(** Claim C1, as the code has it.  For every sequence [S], window size
    [w >= 1] and stride [s >= 1]: the padded sequence is [S] with [w-1]
    symbols ['N'] on each side; the slicer returns the windows
    [padded[i : i+w]] for [i = 0, s, 2s, ...] while
    [i < max(1, len(padded) - w + 1)], in that order; there is always at
    least one window; with stride 1 their number is
    [max(1, len(S) + w - 1)].  Unless [S] is empty and [w = 1], the bound
    is [i <= len(padded) - w], every window has exactly [w] symbols, and
    with stride 1 the number of windows is [len(S) + w - 1].  The sequence
    "ACGT" with [w = 2] and stride 1 is padded to "NACGTN" and gives exactly
    "NA", "AC", "CG", "GT", "TN". *)
Theorem C1_window_slicer :
  (forall (S : string) (w s : Z), 1 <= w -> 1 <= s ->
     let L := Py.len_str S in
     let P := padseq w S in
     P = Py.str_repeat "N" (Z.to_nat (w - 1)) +:+ S +:+ Py.str_repeat "N" (Z.to_nat (w - 1))
     /\ Py.len_str P = L + 2 * (w - 1)
     /\ exists ws,
          subwindows w s S = Some ws
          /\ 1 <= Py.len ws
          /\ Py.len ws = (Z.max 1 (L + w - 1) + s - 1) / s
          /\ (forall k : nat,
                ws !! k = if Z.of_nat k * s <? Z.max 1 (Py.len_str P - w + 1)
                          then Some (Py.str_slice P (Z.of_nat k * s) (Z.of_nat k * s + w))
                          else None)
          /\ (s = 1 -> Py.len ws = Z.max 1 (L + w - 1))
          /\ (1 <= L + w - 1 ->
              (s = 1 -> Py.len ws = L + w - 1)
              /\ forall (k : nat) (win : string), ws !! k = Some win ->
                   Z.of_nat k * s <= Py.len_str P - w /\ Py.len_str win = w))
  /\ padseq 2 "ACGT" = "NACGTN"
  /\ subwindows 2 1 "ACGT" = Some ["NA"; "AC"; "CG"; "GT"; "TN"].
Proof.
  split; [|split; reflexivity].
  intros S w s Hw Hs L P.
  split; [reflexivity|].
  assert (HP : Py.len_str P = L + 2 * (w - 1)) by (apply padseq_length; assumption).
  split; [exact HP|].
  destruct (subwindows_general S w s Hw Hs) as (ws & Hws & Hlen & Hone & Hk).
  fold L in Hlen, Hk. fold P in Hk.
  exists ws. split; [exact Hws|]. split; [exact Hone|]. split; [exact Hlen|].
  replace (Py.len_str P - w + 1) with (L + w - 1) by lia.
  split; [exact Hk|].
  assert (Hs1 : s = 1 -> Py.len ws = Z.max 1 (L + w - 1)).
  { intros ->. rewrite Hlen. rewrite Z.div_1_r. lia. }
  split; [exact Hs1|].
  intros Hbig. split.
  - intros Hs'. rewrite (Hs1 Hs'). lia.
  - intros k win Hwin. rewrite Hk in Hwin.
    destruct (Z.ltb_spec (Z.of_nat k * s) (Z.max 1 (L + w - 1))) as [Hlt|]; [|discriminate].
    injection Hwin as <-.
    split; [lia|].
    apply str_slice_inside; lia.
Qed.

(** At the empty sequence with window size 1 and stride 1 the general
    statement gives one window, the one at offset 0. *)
Lemma C1_window_slicer_witness :
  exists ws, subwindows 1 1 "" = Some ws /\ Py.len ws = 1.
Proof.
  destruct C1_window_slicer as [H _].
  destruct (H "" 1 1 ltac:(lia) ltac:(lia)) as (_ & _ & ws & Hws & _ & _ & _ & Hlen & _).
  exists ws. split; [exact Hws|]. rewrite (Hlen eq_refl). reflexivity.
Defined.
══════════
What you should do.
All lines with the word "string" should be copied from the material above.

Finished exercise.
  (forall (S : string) (w s : Z), 1 <= w -> 1 <= s ->
              /\ forall (k : nat) (win : string), ws !! k = Some win ->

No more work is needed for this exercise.